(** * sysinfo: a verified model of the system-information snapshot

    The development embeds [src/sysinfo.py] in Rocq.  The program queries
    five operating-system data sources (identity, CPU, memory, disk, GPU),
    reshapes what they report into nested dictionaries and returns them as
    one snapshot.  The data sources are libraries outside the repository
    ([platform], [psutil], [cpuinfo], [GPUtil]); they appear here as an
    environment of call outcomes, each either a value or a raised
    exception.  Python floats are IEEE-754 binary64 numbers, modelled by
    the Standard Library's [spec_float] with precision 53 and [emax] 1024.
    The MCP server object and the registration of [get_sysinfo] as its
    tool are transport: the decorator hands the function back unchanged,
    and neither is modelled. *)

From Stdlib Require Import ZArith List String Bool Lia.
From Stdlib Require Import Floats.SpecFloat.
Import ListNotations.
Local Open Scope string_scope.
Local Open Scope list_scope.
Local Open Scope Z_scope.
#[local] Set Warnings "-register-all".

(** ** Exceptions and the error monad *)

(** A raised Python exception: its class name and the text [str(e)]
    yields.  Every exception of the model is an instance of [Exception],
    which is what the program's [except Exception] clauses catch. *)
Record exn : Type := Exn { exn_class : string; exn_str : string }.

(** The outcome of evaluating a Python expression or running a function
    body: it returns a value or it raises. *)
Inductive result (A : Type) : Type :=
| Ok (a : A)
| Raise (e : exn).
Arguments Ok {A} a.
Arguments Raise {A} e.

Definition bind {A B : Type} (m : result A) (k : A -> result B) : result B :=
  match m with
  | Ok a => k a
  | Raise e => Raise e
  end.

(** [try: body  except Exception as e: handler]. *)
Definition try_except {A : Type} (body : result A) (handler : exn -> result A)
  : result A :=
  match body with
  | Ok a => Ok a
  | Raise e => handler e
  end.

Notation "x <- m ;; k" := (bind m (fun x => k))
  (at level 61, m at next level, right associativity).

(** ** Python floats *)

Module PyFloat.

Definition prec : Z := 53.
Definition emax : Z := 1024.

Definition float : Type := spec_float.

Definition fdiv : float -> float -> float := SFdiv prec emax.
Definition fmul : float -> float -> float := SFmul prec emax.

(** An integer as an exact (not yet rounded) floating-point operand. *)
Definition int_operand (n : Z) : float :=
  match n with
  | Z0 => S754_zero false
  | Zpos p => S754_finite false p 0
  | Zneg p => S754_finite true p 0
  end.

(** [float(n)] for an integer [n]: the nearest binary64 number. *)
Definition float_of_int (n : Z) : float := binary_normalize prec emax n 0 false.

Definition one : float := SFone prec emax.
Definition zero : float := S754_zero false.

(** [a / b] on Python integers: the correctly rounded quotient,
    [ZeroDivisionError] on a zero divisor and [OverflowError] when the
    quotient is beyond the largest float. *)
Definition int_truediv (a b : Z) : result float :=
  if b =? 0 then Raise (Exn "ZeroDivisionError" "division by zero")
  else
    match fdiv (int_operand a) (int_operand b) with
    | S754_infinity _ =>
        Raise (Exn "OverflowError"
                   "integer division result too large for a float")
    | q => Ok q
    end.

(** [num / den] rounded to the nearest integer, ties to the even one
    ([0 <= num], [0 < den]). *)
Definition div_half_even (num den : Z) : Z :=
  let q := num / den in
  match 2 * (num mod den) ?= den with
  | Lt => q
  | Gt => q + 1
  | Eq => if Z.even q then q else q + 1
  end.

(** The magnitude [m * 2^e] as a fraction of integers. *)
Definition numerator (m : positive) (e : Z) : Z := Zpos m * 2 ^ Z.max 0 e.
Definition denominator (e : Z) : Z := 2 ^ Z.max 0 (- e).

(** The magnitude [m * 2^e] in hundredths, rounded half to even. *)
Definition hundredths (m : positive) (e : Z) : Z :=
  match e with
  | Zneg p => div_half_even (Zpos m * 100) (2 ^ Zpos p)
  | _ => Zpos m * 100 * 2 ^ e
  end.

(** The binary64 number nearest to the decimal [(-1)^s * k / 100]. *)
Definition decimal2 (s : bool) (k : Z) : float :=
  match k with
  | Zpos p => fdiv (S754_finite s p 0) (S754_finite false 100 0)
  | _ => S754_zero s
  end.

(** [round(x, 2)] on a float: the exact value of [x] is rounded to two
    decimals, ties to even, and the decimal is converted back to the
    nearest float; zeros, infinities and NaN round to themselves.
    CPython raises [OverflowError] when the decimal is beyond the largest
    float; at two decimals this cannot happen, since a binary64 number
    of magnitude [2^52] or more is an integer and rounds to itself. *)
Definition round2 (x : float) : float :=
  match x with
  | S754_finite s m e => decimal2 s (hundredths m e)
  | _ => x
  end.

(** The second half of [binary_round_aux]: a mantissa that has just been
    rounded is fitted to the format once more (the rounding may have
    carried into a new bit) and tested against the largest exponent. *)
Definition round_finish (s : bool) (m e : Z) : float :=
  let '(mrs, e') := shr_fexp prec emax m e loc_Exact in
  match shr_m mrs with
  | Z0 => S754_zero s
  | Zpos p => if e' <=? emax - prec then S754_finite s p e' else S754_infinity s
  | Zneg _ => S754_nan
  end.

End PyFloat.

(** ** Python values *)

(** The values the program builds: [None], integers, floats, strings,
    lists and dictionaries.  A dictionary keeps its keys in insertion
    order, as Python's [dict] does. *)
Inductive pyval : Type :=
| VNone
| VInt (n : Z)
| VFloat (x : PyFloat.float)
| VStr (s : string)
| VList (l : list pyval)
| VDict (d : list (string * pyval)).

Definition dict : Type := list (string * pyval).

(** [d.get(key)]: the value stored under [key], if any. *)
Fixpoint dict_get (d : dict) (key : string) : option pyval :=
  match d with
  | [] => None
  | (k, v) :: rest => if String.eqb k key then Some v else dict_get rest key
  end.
★ ★ ★ ★
## Instructions to follow
Pick out the lines above that hold the string "they" and show them.

## Written answer
    reshapes what they report into nested dictionaries and returns them as
    ([platform], [psutil], [cpuinfo], [GPUtil]); they appear here as an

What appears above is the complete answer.